- EXERCISE
After finding the line with "consistent q w' (after_op (CDropSetReadiness" in the data below, set down exactly each line through the one with "[destruct (o_reg o p); lia| |done|].", inclusive, and stop there.

^^^^^^^^

Lemma safe_set_readiness q w o p r :
  consistent q w o → legal w o (CSetReadiness p r) →
  ∃ w', run_op q (CSetReadiness p r) w = Done (tt, w') ∧ consistent q w' o.
Proof.
  intros Hc [Hr Hrd]. destruct (owned_node q w o p Hc Hr) as (x & st & d & n & Hi & En & Hm & Hd & Hnq).
  cbn [run_op]. destruct (dropped n) eqn:Hdr.
  - exists w. split; [|done]. destruct (contents_node _ _ _ En) as (m & Em & Est).
    assert (RS.is_dropped (n_state m) = true) as Hdm by (by rewrite <- Hdr, <- Est).
    assert (set_readiness p r w = Done (IoOk (), w)) as E; [|by step by exact E].
    unfold set_readiness, load_state. erewrite stm_step.
    2:{ step by by apply node_at_Done. reflexivity. }
    unfold AtomicState.load. cbn [set_readiness_loop]. by rewrite Hdm.
  - destruct (set_readiness_ok w q x st d _ p n r Hi En Hm Hdr Hnq Hrd)
      as (res & w' & x' & E & Hi' & Ec & _).
    exists w'. split; [by step by exact E|].
    eapply consistent_store; [done|exact Hi'|done|exact Ec| |by left].
    pose proof (no_word _ _ _ _ (iv_nodes _ _ _ _ _ _ Hi p n En Hm)) as Hwf.
    destruct (readied_spec (n_state n) r Hwf Hrd Hdr) as [_ Ef].
    apply (f_equal f_dropped) in Ef. exact Ef.
Qed.

Lemma safe_clone q w o p :
  consistent q w o → legal w o (CClone p) →
  ∃ w', run_op q (CClone p) w = Done (tt, w') ∧ consistent q w' (after_op (CClone p) o).
Proof.
  intros Hc [Hr Hmax]. destruct (owned_node q w o p Hc Hr) as (x & st & d & n & Hi & En & Hm & Hd & Hnq).
  pose proof (iv_nodes _ _ _ _ _ _ Hi p n En Hm) as Hok. change MAX_REFCOUNT with (2 ^ 63 - 1) in Hmax.
  destruct (inner_clone_ok w q x st d _ p n Hi En Hm Hr) as (w' & E & Hi' & Ec & _); [|done|].
  { change MAX_REFCOUNT with (2 ^ 63 - 1). destruct Hnq as [E|E].
    - destruct (no_free _ _ _ _ Hok E) as (_ & _ & ? & _). lia.
    - destruct (no_owned _ _ _ _ Hok E) as (Erc & _). destruct (_ && _); lia. }
  exists w'. split; [by cbn [run_op]; unfold set_readiness_clone; step by exact E|].
  eapply consistent_set; [done|exact Hi'|exact Ec|lia|]. intros _. by split.
Qed.

(** What is left of a released node. *)
Lemma consistent_released q w o w' x' st' d' p n b r :
  consistent q w o → inv w' q x' st' d' (set_refs (o_refs o) p r) →
  contents w' = released (<[p := n]> (contents w)) p n → (b = true → 0 < r) →
  dropped n = negb b → n_readiness_queue n = None ∨ n_readiness_queue n = Some q →
  consistent q w' (set_reg o p r b).
Proof.
  intros Hc Hi' Ec Hb Hd Hnq. unfold released in Ec. destruct (n_ref_count n =? 1).
  - rewrite delete_insert_eq in Ec. destruct Hc as (x & st & d & Hi & Hreg & Hn).
    assert (r = 0) as ->.
    { destruct (decide (r = 0)); [done|]. destruct (iv_handles _ _ _ _ _ _ Hi' p) as [_ [m Em]].
      - rewrite set_refs_eq. lia.
      - by rewrite Ec, lookup_delete_eq in Em. }
    exists x', st', d'. split; [done|]. split.
    + intros y. destruct (decide (y = p)) as [->|Hne].
      * destruct (set_reg_eq o p 0 b) as [-> ->]. exact Hb.
      * destruct (set_reg_ne o p 0 b y Hne) as [-> ->]. apply Hreg.
    + intros y ny. rewrite Ec. destruct (decide (y = p)) as [->|Hne].
      * by rewrite lookup_delete_eq.
      * destruct (set_reg_ne o p 0 b y Hne) as [-> ->]. rewrite lookup_delete_ne by done. apply Hn.
  - rewrite insert_insert_eq in Ec. eapply consistent_set; [done|done|exact Ec|done|]. intros _. by split.
Qed.

Lemma safe_drop_set_readiness q w o p :
  consistent q w o → legal w o (CDropSetReadiness p) →
  ∃ w', run_op q (CDropSetReadiness p) w = Done (tt, w') ∧
    consistent q w' (after_op (CDropSetReadiness p) o).
Proof.
  intros Hc Hl. cbn [legal] in Hl.
  destruct (owned_node q w o p Hc) as (x & st & d & n & Hi & En & Hm & Hd & Hnq); [destruct (o_reg o p); lia|].
  destruct (release_handle_ok w q x st d _ p n Hi En Hm) as (w' & x' & E & Hi' & Ec & _);
    [destruct (o_reg o p); lia| |done|].
  { destruct (o_reg o p); [right; lia|by left]. }
  exists w'. split; [exact E|]. cbn [after_op].
  eapply consistent_released; [done|exact Hi'|by rewrite insert_id|intros Hb; rewrite Hb in Hl; lia|done|done].
Qed.

Lemma safe_drop_registration q w o p :
  consistent q w o → legal w o (CDropRegistration p) →
  ∃ w', run_op q (CDropRegistration p) w = Done (tt, w') ∧
    consistent q w' (after_op (CDropRegistration p) o).
Proof.
  intros Hc Hreg. cbn [legal] in Hreg. pose proof Hc as (_ & _ & _ & _ & Hr & _).
  destruct (owned_node q w o p Hc (Hr p Hreg)) as (x & st & d & n & Hi & En & Hm & Hd & Hnq).
  rewrite Hreg in Hd. pose proof (no_word _ _ _ _ (iv_nodes _ _ _ _ _ _ Hi p n En Hm)) as Hwf.
  destruct (registration_drop_ok w q x st d _ p n Hi En Hm (Hr p Hreg) Hd Hnq)
    as (w' & x' & r & E & Hi' & Ec & _).
  exists w'. split; [exact E|]. cbn [after_op].
  eapply consistent_released; [done|exact Hi'|exact Ec|done| |done].
  destruct (flagged_spec (n_state n) Hwf Hd) as (_ & _ & Ef). by apply (f_equal f_dropped) in Ef.
Qed.

Lemma safe_poll q w o fuel dst :
  consistent q w o → legal w o (CPoll fuel dst) →
  ∃ w', run_op q (CPoll fuel dst) w = Done (tt, w') ∧ consistent q w' o.
Proof.
  intros (x & st & d & Hi & Hreg & Hn) [Hf Hlen]. pose proof (data_size _ _ _ _ _ _ Hi).
  destruct (queue_poll_ok fuel w q x st d _ dst Hi) as
    (dst' & w' & x' & st' & pl & rest & Ed & E & Hi' & _ & _ & _ & Hps & _); [lia|done|].
  exists w'. split; [by cbn [run_op]; step by exact E|].
  eexists x', st', _. split; [exact Hi'|]. split; [done|]. intros y ny Hr. rewrite (Hps y).
  destruct (decide (y ∈ pl)) as [Hy|]; [|by apply Hn].
  destruct (iv_handles _ _ _ _ _ _ Hi y Hr) as [Hym [n En]]. destruct (Hn y n Hr En) as [Hd Hnq].
  unfold poll_node. rewrite En. destruct (dropped n) eqn:Hdr.
  - unfold released. destruct (_ =? _); [by rewrite lookup_delete_eq|].
    rewrite lookup_insert_eq. intros [= <-]. split; [rewrite <- Hd; exact Hdr|exact Hnq].
  - rewrite lookup_insert_eq. intros [= <-].
    destruct (after_poll_fields null_job n) as (Es & -> & _). split; [|done].
    assert (y ∈ d) as Hyd by (subst d; set_solver).
    assert (queued n = true) as Hqd.
    { destruct (iv_data _ _ _ _ _ _ Hi y Hyd) as (n0 & E0 & Eq0). assert (n0 = n) as -> by congruence.
      destruct (no_owned _ _ _ _ (iv_nodes _ _ _ _ _ _ Hi y n En Hym) Eq0) as (_ & _ & Hs).
      rewrite Hdr in Hs. destruct Hs as [_ ->]. by apply bool_decide_eq_true_2. }
    destruct (polled_queued (n_state n)) as (_ & Epd & _);
      [apply (no_word _ _ _ _ (iv_nodes _ _ _ _ _ _ Hi y n En Hym))|done|done|].
    unfold dropped. by rewrite Es, Epd.
Qed.

Lemma op_safe q w o op :
  consistent q w o → legal w o op →
  ∃ w', run_op q op w = Done (tt, w') ∧ consistent q w' (after_op op o).
Proof.
  intros Hc Hl. destruct op.
  - eapply safe_create; [done|done|eauto].
  - eapply safe_create; [done|done|by left].
  - by apply safe_update.
  - by apply safe_set_readiness.
  - by apply safe_clone.
  - by apply safe_drop_set_readiness.
  - by apply safe_drop_registration.
  - by apply safe_poll.
  - destruct Hc as (x & st & d & Hi & Hreg & Hn).
    destruct (prepare_for_sleep_inv w q x st d _ Hi) as (w' & x' & st' & E & Hi' & Ec & _).
    exists w'. split; [by cbn [run_op]; step by exact E|]. exists x', st', d. by rewrite Ec.
Qed.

^^^^^^^^

- EXPECTED OUTPUT
    consistent q w' (after_op (CDropSetReadiness p) o).
Proof.
  intros Hc Hl. cbn [legal] in Hl.
  destruct (owned_node q w o p Hc) as (x & st & d & n & Hi & En & Hm & Hd & Hnq); [destruct (o_reg o p); lia|].
  destruct (release_handle_ok w q x st d _ p n Hi En Hm) as (w' & x' & E & Hi' & Ec & _);
    [destruct (o_reg o p); lia| |done|].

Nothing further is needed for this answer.